ARTICLE 10 — DISCHARGE

10.1 Cancellation and Destruction

        This Debenture shall forthwith after payment of all the obligations owing hereunder including payment of the Principal Amount and Interest is delivered to the Holder shall be cancelled by Corporation. All Debentures cancelled or required to be cancelled shall be destroyed by the Corporation.


ARTICLE 11 — SUCCESSORS

11.1 Restrictions on Amalgamation, Merger and Sale of Certain Assets, etc.

        Subject to the provisions of Article 6, the Corporation shall not enter into any transaction or series of transactions whereby all or substantially all of its undertaking, property or assets would become the property of any other Person (herein called a "Successor") whether by way of reorganization, consolidation, amalgamation, arrangement, merger, transfer, sale or otherwise, unless:

        (1)   prior to or contemporaneously with the consummation of such transaction the Corporation and the Successor shall have executed such instruments and done such things as, in the opinion of counsel to the Holder, are necessary or advisable to establish that upon the consummation of such transaction:

    (a)
    the Successor will have assumed all the covenants and obligations of the Corporation under this Debenture;

    (b)
    the Debentures will be valid and binding obligations of the Successor entitling the Holders thereof, as against the Successor, to all the rights of Debentures;

    (c)
    in the case of the entity organized otherwise than under the laws of the Province of Ontario, the successor shall attorn to the jurisdiction of the courts of the Province of Ontario;

    (d)
    no Event of Default or event which, with the giving of notice, the lapse of time, or both, would become an Event of Default shall have occurred and be continuing or shall result from any such transaction (after giving effect thereto);

29


    (e)
    the Common Shares or other securities issuable upon conversion of this Debenture as a result of such transaction shall be quoted on NASDAQ or a US stock exchange; and

        (2)   such transaction, in the opinion of counsel of the Holder, shall be on such terms as to substantially preserve and not materially and adversely impair any of the rights and powers of the Holder hereunder.

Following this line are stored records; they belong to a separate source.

(* ===== verification/Proto.v ===== *)
(** Wire values and their conversions: the helpers of the common protobuf types
    ([pb/graph/substreams/data_service/common/v1/types_helpers.go]) and the RAV
    conversions of [sidecar/convert.go].  A pointer that may be nil is an
    option; a nil and an empty byte slice are the same value. *)
From S2P Require Import Prelude.
From S2P Require Import GoStd.
From S2P Require Import External.
From S2P Require Import GRT.
From S2P Require Import Horizon.

(** ** Messages *)

Record PAddress : Type := mkPAddress { paddr_Bytes : list byte }.
Record PBigInt : Type := mkPBigInt { pbig_Bytes : list byte }.
Record PGRT : Type := mkPGRT { pgrt_Bytes : list byte }.
Record PPricingConfig : Type := mkPPricingConfig {
  pp_PricePerBlock : option PGRT;
  pp_PricePerByte : option PGRT
}.

Record PRAV : Type := mkPRAV {
  prav_CollectionId : list byte;
  prav_Payer : option PAddress;
  prav_DataService : option PAddress;
  prav_ServiceProvider : option PAddress;
  prav_TimestampNs : Z;
  prav_ValueAggregate : option PGRT;
  prav_Metadata : list byte
}.

Record PSignedRAV : Type := mkPSignedRAV {
  psr_Rav : option PRAV;
  psr_Signature : list byte
}.

(** [commonv1.EscrowAccount]. *)
Record PEscrowAccount : Type := mkPEscrowAccount {
  pea_Payer : option PAddress;
  pea_Receiver : option PAddress;
  pea_DataService : option PAddress
}.

(** [commonv1.Usage]. *)
Record PUsage : Type := mkPUsage {
  pu_BlocksProcessed : Z;
  pu_BytesTransferred : Z;
  pu_Requests : Z;
  pu_Cost : option PGRT
}.

(** [commonv1.EndReason]. *)
Inductive EndReason : Type :=
  | END_REASON_UNSPECIFIED
  | END_REASON_COMPLETE
  | END_REASON_CLIENT_DISCONNECT
  | END_REASON_PROVIDER_STOP
  | END_REASON_ERROR
  | END_REASON_PAYMENT_ISSUE.

#[global] Instance PAddress_eq_dec : EqDecision PAddress. Proof. solve_decision. Defined.
#[global] Instance PGRT_eq_dec : EqDecision PGRT. Proof. solve_decision. Defined.
#[global] Instance PRAV_eq_dec : EqDecision PRAV. Proof. solve_decision. Defined.
#[global] Instance PSignedRAV_eq_dec : EqDecision PSignedRAV. Proof. solve_decision. Defined.
#[global] Instance EndReason_eq_dec : EqDecision EndReason. Proof. solve_decision. Defined.

(** ** Helpers ([types_helpers.go]) *)

Definition Address_ToEth (a : option PAddress) : result go_error address :=
  match a with
  | None => Err (Errorf "address is required")
  | Some a =>
      if negb (length (paddr_Bytes a) =? 20)%nat then Err (Errorf "invalid address length: got %d bytes, want 20")
      else Ok (paddr_Bytes a)
  end.

Definition AddressFromEth (addr : address) : option PAddress := Some (mkPAddress addr).

Definition BigInt_ToNative (b : PBigInt) : Z := SetBytes (pbig_Bytes b).
Definition BigIntFromNative (i : Z) : PBigInt := mkPBigInt (Bytes i).

Section Proto.
Context `{Uint256}.

Definition GRT_ToNative (g : option PGRT) : GRT :=
  match g with
  | None => ZeroGRT
  | Some g => if (length (pgrt_Bytes g) =? 0)%nat then ZeroGRT
              else NewGRTFromBigInt (Some (SetBytes (pgrt_Bytes g)))
  end.

Definition GRT_ToBigInt (g : option PGRT) : Z := GRT_BigInt (GRT_ToNative g).
(** [big.Int.Int64] and [Uint64] keep the low 64 bits. *)
Definition GRT_ToInt64 (g : option PGRT) : Z := wrap_s64 (GRT_BigInt (GRT_ToNative g)).
Definition GRT_ToUint64 (g : option PGRT) : Z := wrap_u64 (GRT_BigInt (GRT_ToNative g)).

Definition GRTFromNative (grt : GRT) : option PGRT := Some (mkPGRT (Bytes (GRT_BigInt grt))).
Definition GRTFromBigInt (i : option Z) : option PGRT := GRTFromNative (NewGRTFromBigInt i).

Definition PricingConfig_ToNative (p : option PPricingConfig) : option PricingConfig :=
  match p with
  | None => None
  | Some p => Some (mkPricingConfig (GRT_ToNative (pp_PricePerBlock p)) (GRT_ToNative (pp_PricePerByte p)))
  end.

Definition PricingConfigFromNative (cfg : option PricingConfig) : option PPricingConfig :=
  match cfg with
  | None => None
  | Some c => Some (mkPPricingConfig (GRTFromNative (PricePerBlock c)) (GRTFromNative (PricePerByte c)))
  end.

(** ** RAV conversions ([sidecar/convert.go]) *)

Definition wrap_err {A} (msg : string) (r : result go_error A) : result go_error A :=
  match r with Ok a => Ok a | Err e => Err (Wrapf msg e) end.

Definition ProtoRAVToHorizon (pr : option PRAV) : result go_error (option RAV) :=
  match pr with
  | None => Ok None
  | Some pr =>
    if (length (prav_CollectionId pr) =? 0)%nat then Err (Errorf "collection_id is required")
    else if negb (length (prav_CollectionId pr) =? 32)%nat
    then Err (Errorf "collection_id: want 32 bytes, got %d")
    else
      let? payer := wrap_err "payer: %w" (Address_ToEth (prav_Payer pr)) in
      let? dataService := wrap_err "data_service: %w" (Address_ToEth (prav_DataService pr)) in
      let? serviceProvider := wrap_err "service_provider: %w" (Address_ToEth (prav_ServiceProvider pr)) in
      match prav_ValueAggregate pr with
      | None => Err (Errorf "value_aggregate is required")
      | Some _ =>
          Ok (Some (mkRAV (prav_CollectionId pr) payer serviceProvider dataService (prav_TimestampNs pr)
                      (Some (GRT_ToBigInt (prav_ValueAggregate pr))) (prav_Metadata pr)))
      end
  end.

Definition HorizonRAVToProto (hr : option RAV) : option PRAV :=
  match hr with
  | None => None
  | Some hr =>
      Some (mkPRAV (rav_CollectionID hr) (AddressFromEth (rav_Payer hr)) (AddressFromEth (rav_DataService hr))
              (AddressFromEth (rav_ServiceProvider hr)) (rav_TimestampNs hr)
              (GRTFromBigInt (rav_ValueAggregate hr)) (rav_Metadata hr))
  end.

Definition ProtoSignedRAVToHorizon `{Eth} (psr : option PSignedRAV) : result go_error (option SignedRAV) :=
  match psr with
  | None => Ok None
  | Some psr =>
      let? rav := ProtoRAVToHorizon (psr_Rav psr) in
      match rav with
      | None => Err (Errorf "rav is required")
      | Some _ =>
          let? sig := wrap_err "signature: %w" (NewSignatureFromBytes (psr_Signature psr)) in
          Ok (Some (mkSigned rav sig))
      end
  end.

Definition HorizonSignedRAVToProto (hsr : option SignedRAV) : option PSignedRAV :=
  match hsr with
  | None => None
  | Some hsr => Some (mkPSignedRAV (HorizonRAVToProto (Message hsr)) (Signature hsr))
  end.

(** [AddressesEqual] of the sidecar package: [bytes.Equal]. *)
Definition AddressesEqual (a b : address) : bool := bool_decide (a = b).
End Proto.

(** ** Round trips *)

Section RoundTrips.
Context `{Uint256Laws}.

Lemma wrap_err_Ok {A} msg (r : result go_error A) a : wrap_err msg r = Ok a <-> r = Ok a.
Proof. destruct r; simpl; split; congruence. Qed.

Lemma Address_ToEth_FromEth a : length a = 20%nat -> Address_ToEth (AddressFromEth a) = Ok a.
Proof. intros E. simpl. by rewrite E. Qed.

Lemma Address_ToEth_Ok p a : Address_ToEth p = Ok a <-> p = AddressFromEth a /\ length a = 20%nat.
Proof.
  unfold AddressFromEth. destruct p as [[l]|]; simpl; [|split; [done | by intros []]].
  destruct (Nat.eqb_spec (length l) 20); simpl; (split; [by intros [= <-] | intros [[= ->] ?]; congruence]).
Qed.

Lemma GRT_ToNative_FromNative g : GRT_ToNative (GRTFromNative g) = g.
Proof.
  unfold GRT_ToNative, GRTFromNative. simpl. pose proof (GRT_BigInt_range g) as Hr.
  destruct (Nat.eqb_spec (length (Bytes (GRT_BigInt g))) 0) as [E|_].
  - apply GRT_BigInt_inj. unfold ZeroGRT, GRT_BigInt at 1. simpl. rewrite ToBig_zero.
    pose proof (SetBytes_Bytes (GRT_BigInt g)) as E'. destruct (Bytes (GRT_BigInt g)); [|done].
    change (SetBytes []) with 0 in E'. lia.
  - rewrite SetBytes_Bytes, Z.abs_eq by lia. apply ToBig_NewGRTFromBigInt_id.
Qed.

Lemma GRT_ToBigInt_FromBigInt z : 0 <= z < two256 -> GRT_ToBigInt (GRTFromBigInt (Some z)) = z.
Proof.
  intros Hz. unfold GRT_ToBigInt, GRTFromBigInt. rewrite GRT_ToNative_FromNative.
  unfold NewGRTFromBigInt. destruct (FromBig_nat z Hz) as (v & -> & Hv). done.
Qed.

Lemma PricingConfig_roundtrip c : PricingConfig_ToNative (PricingConfigFromNative c) = c.
Proof.
  destruct c as [[x y]|]; [|done]. unfold PricingConfig_ToNative, PricingConfigFromNative.
  cbn [pp_PricePerBlock pp_PricePerByte PricePerBlock PricePerByte]. by rewrite !GRT_ToNative_FromNative.
Qed.

Lemma ProtoRAV_roundtrip r : wf_rav r -> ProtoRAVToHorizon (HorizonRAVToProto (Some r)) = Ok (Some r).
Proof.
  intros (Hc & Hp & Hs & Hd & _ & v & Ev & Hv). unfold ProtoRAVToHorizon, HorizonRAVToProto.
  cbn [prav_CollectionId prav_Payer prav_DataService prav_ServiceProvider prav_ValueAggregate
       prav_TimestampNs prav_Metadata].
  rewrite Hc, !Address_ToEth_FromEth by done. cbn [wrap_err rbind Nat.eqb negb].
  rewrite Ev. unfold GRTFromBigInt at 1, GRTFromNative at 1. rewrite GRT_ToBigInt_FromBigInt by done.
  destruct r; simpl in *; by subst.
Qed.

(** What a decoded RAV satisfies, whatever the message was. *)
Lemma ProtoRAVToHorizon_wf pr r :
  ProtoRAVToHorizon pr = Ok (Some r) -> u64 (rav_TimestampNs r) -> wf_rav r.
Proof.
  unfold ProtoRAVToHorizon. destruct pr as [pr|]; [|done].
  destruct (Nat.eqb_spec (length (prav_CollectionId pr)) 0); [done |].
  destruct (Nat.eqb_spec (length (prav_CollectionId pr)) 32) as [Hc|]; [|done]. cbn [negb].
  intros (p & [? ?]%wrap_err_Ok%Address_ToEth_Ok & (d & [? ?]%wrap_err_Ok%Address_ToEth_Ok &
    (s & [? ?]%wrap_err_Ok%Address_ToEth_Ok & E)%rbind_Ok)%rbind_Ok)%rbind_Ok Ht.
  destruct (prav_ValueAggregate pr) as [g|] eqn:Eg; [|done]. simplify_eq/=.
  unfold wf_rav. simpl. split_and!; try done. eexists; split; [done |]. apply GRT_BigInt_range.
Qed.

Context `{EthLaws}.

(** The wire keeps a well-formed signed RAV. *)
Lemma SignedRAV_wire (r : RAV) (sig : signature) :
  wf_rav r -> length sig = 65%nat ->
  ProtoSignedRAVToHorizon (HorizonSignedRAVToProto (Some (mkSigned (Some r) sig))) =
  Ok (Some (mkSigned (Some r) sig)).
Proof.
  intros Hr Hs. unfold ProtoSignedRAVToHorizon, HorizonSignedRAVToProto.
  cbn [psr_Rav psr_Signature Message Signature]. rewrite ProtoRAV_roundtrip by done. cbn [rbind].
  by rewrite NewSignatureFromBytes_65.
Qed.

(** A signed RAV survives the wire: converting a well-formed signed RAV to
    its protobuf form and back gives the same RAV and signature, and no two such
    vouchers share a wire form. *)
Theorem ProtoSignedRAV_roundtrip (r : RAV) (sig : signature) :
  wf_rav r -> length sig = 65%nat ->
  ProtoSignedRAVToHorizon (HorizonSignedRAVToProto (Some (mkSigned (Some r) sig))) =
  Ok (Some (mkSigned (Some r) sig)) /\
  (forall r' sig', wf_rav r' -> length sig' = 65%nat ->
     HorizonSignedRAVToProto (Some (mkSigned (Some r') sig')) =
     HorizonSignedRAVToProto (Some (mkSigned (Some r) sig)) -> r' = r /\ sig' = sig).
Proof.
  intros Hr Hs. split; [by apply SignedRAV_wire |]. intros r' sig' Hr' Hs' E.
  pose proof (SignedRAV_wire r' sig' Hr' Hs') as E'. rewrite E, SignedRAV_wire in E' by done.
  by simplify_eq.
Qed.

(** [ProtoSignedRAVToHorizon] is total on its error cases and only lets
    well-formed vouchers through: an accepted message carries a 32-byte
    collection, three 20-byte addresses, a value below 2^256 and a 65-byte
    signature, each equal to the message's own field; a message without a RAV
    is an error and a nil message is nil. *)
Theorem ProtoSignedRAVToHorizon_valid (psr : PSignedRAV) (sm : option SignedRAV)
    (Hts : forall pr, psr_Rav psr = Some pr -> u64 (prav_TimestampNs pr)) :
  ProtoSignedRAVToHorizon (Some psr) = Ok sm ->
  exists pr r, sm = Some (mkSigned (Some r) (psr_Signature psr)) /\ psr_Rav psr = Some pr /\
    wf_rav r /\ length (psr_Signature psr) = 65%nat /\
    rav_CollectionID r = prav_CollectionId pr /\ AddressFromEth (rav_Payer r) = prav_Payer pr /\
    AddressFromEth (rav_ServiceProvider r) = prav_ServiceProvider pr /\
    AddressFromEth (rav_DataService r) = prav_DataService pr /\
    rav_TimestampNs r = prav_TimestampNs pr /\
    rav_ValueAggregate r = Some (GRT_ToBigInt (prav_ValueAggregate pr)).
Proof.
  unfold ProtoSignedRAVToHorizon. intros (rav & Er & E)%rbind_Ok. destruct rav as [r|]; [|done].
  apply rbind_Ok in E as (sig & [-> Hl]%wrap_err_Ok%NewSignatureFromBytes_length & E).
  apply Ok_inj in E as <-. destruct (psr_Rav psr) as [pr|] eqn:Epr; [|done].
  exists pr, r. pose proof (ProtoRAVToHorizon_wf _ _ Er) as W. unfold ProtoRAVToHorizon in Er.
  destruct (Nat.eqb_spec (length (prav_CollectionId pr)) 0); [done |].
  destruct (Nat.eqb_spec (length (prav_CollectionId pr)) 32) as [Hc|]; [|done]. cbn [negb] in Er.
  apply rbind_Ok in Er as (p & [? ?]%wrap_err_Ok%Address_ToEth_Ok & (d & [? ?]%wrap_err_Ok%Address_ToEth_Ok &
    (s & [? ?]%wrap_err_Ok%Address_ToEth_Ok & E)%rbind_Ok)%rbind_Ok).
  destruct (prav_ValueAggregate pr) as [g|] eqn:Eg; [|done]. simplify_eq/=.
  split_and!; try done. eauto.
Qed.
End RoundTrips.

Module ProtoWitness.
Import Reference.
Definition rav : RAV := mkRAV (fixed_bytes 32 1) (fixed_bytes 20 2) (fixed_bytes 20 4) (fixed_bytes 20 3)
                          12 (Some 150) [].
Lemma rav_wf : wf_rav rav.
Proof.
  unfold wf_rav, rav, u64, two64, two256. split_and!; try apply fixed_bytes_length; try done.
  exists 150. split; [done | lia].
Qed.
Definition sig : signature := fixed_bytes 65 5.
End ProtoWitness.

Lemma ProtoSignedRAV_roundtrip_witness :
  @ProtoSignedRAVToHorizon Reference.uint256_ref Reference.eth_ref
    (@HorizonSignedRAVToProto Reference.uint256_ref (Some (mkSigned (Some ProtoWitness.rav) ProtoWitness.sig))) =
  Ok (Some (mkSigned (Some ProtoWitness.rav) ProtoWitness.sig)).
Proof.
  exact (proj1 (@ProtoSignedRAV_roundtrip _ Reference.uint256_ref_laws _ Reference.eth_ref_laws ProtoWitness.rav
           ProtoWitness.sig ProtoWitness.rav_wf (Reference.fixed_bytes_length 65 5))).
Defined.

Lemma ProtoSignedRAVToHorizon_valid_witness :
  exists r, @ProtoSignedRAVToHorizon Reference.uint256_ref Reference.eth_ref
    (@HorizonSignedRAVToProto Reference.uint256_ref (Some (mkSigned (Some ProtoWitness.rav) ProtoWitness.sig))) =
  Ok (Some (mkSigned (Some r) ProtoWitness.sig)) /\ wf_rav r.
Proof.
  set (psr := mkPSignedRAV (@HorizonRAVToProto Reference.uint256_ref (Some ProtoWitness.rav)) ProtoWitness.sig).
  assert (E : @ProtoSignedRAVToHorizon Reference.uint256_ref Reference.eth_ref (Some psr) =
              Ok (Some (mkSigned (Some ProtoWitness.rav) ProtoWitness.sig)))
    by (vm_compute; reflexivity).
  assert (T : forall pr, psr_Rav psr = Some pr -> u64 (prav_TimestampNs pr))
    by (intros pr [= <-]; unfold u64, two64; simpl; lia).
  destruct (@ProtoSignedRAVToHorizon_valid _ Reference.uint256_ref_laws _ Reference.eth_ref_laws psr _ T E)
    as (pr & r & Es & _ & W & _).
  exists r. split; [exact (eq_trans E (f_equal Ok Es)) | exact W].
Defined.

11.2 Vesting of Powers in Successor

        Whenever the conditions of Section 11.1 hereof shall have been duly observed and performed, any Successor formed by or resulting from such transaction shall succeed to, and be substituted for, and may exercise every right and power of the Corporation under this Debenture with the same effect as though the Successor had been named as the Corporation herein and thereafter the Corporation shall be relieved of all obligations and covenants under this Debenture.


ARTICLE 12 — NOTICES

12.1 Notice to Corporation

        Unless herein otherwise expressly provided, any notice to be given hereunder to the Corporation shall be deemed to be validly given if delivered by hand courier or if transmitted by facsimile to:

        if to the Corporation:

      World Heart Corporation
      1 Laser Street
      Ottawa, Ontario, Canada K2E 7V1
      Attention: Chief Financial Officer

      Facsimile: 613-723-8522

      with a copy to:

      McCarthy Tétrault LLP
      40 Elgin Street, Suite 1400
      Ottawa, Ontario K1P 5K6
      Attention: Virginia K. Schweitzer

      Facsimile: 613-563-9386

30


and any such notice delivered in accordance with the foregoing shall be deemed to have been received on the date of delivery or, if telecopied the day of transmission or, if such day is not a Business Day, on the first Business Day following the day of transmission; provided that if such notice is delivered or facsimile after 4 p.m. (Toronto Time), such notice will be deemed to be received on the next Business Day. The Corporation may from time to time notify the other in the manner provided in this Section 12.1 of a change of address which from the effective date of such notice and until changed by like notice, shall be the address of the Corporation for all purposes of this Debenture.

12.2 Notice to Holder

        (1)   All notices to be given hereunder with respect to this Debenture shall be deemed to be validly given to the Holder if sent by first class mail, postage prepaid, by letter or circular addressed to such Holder at its post office address appearing in any of the registers hereinbefore mentioned and shall be deemed to have been effectively given three Business Days following the day of mailing.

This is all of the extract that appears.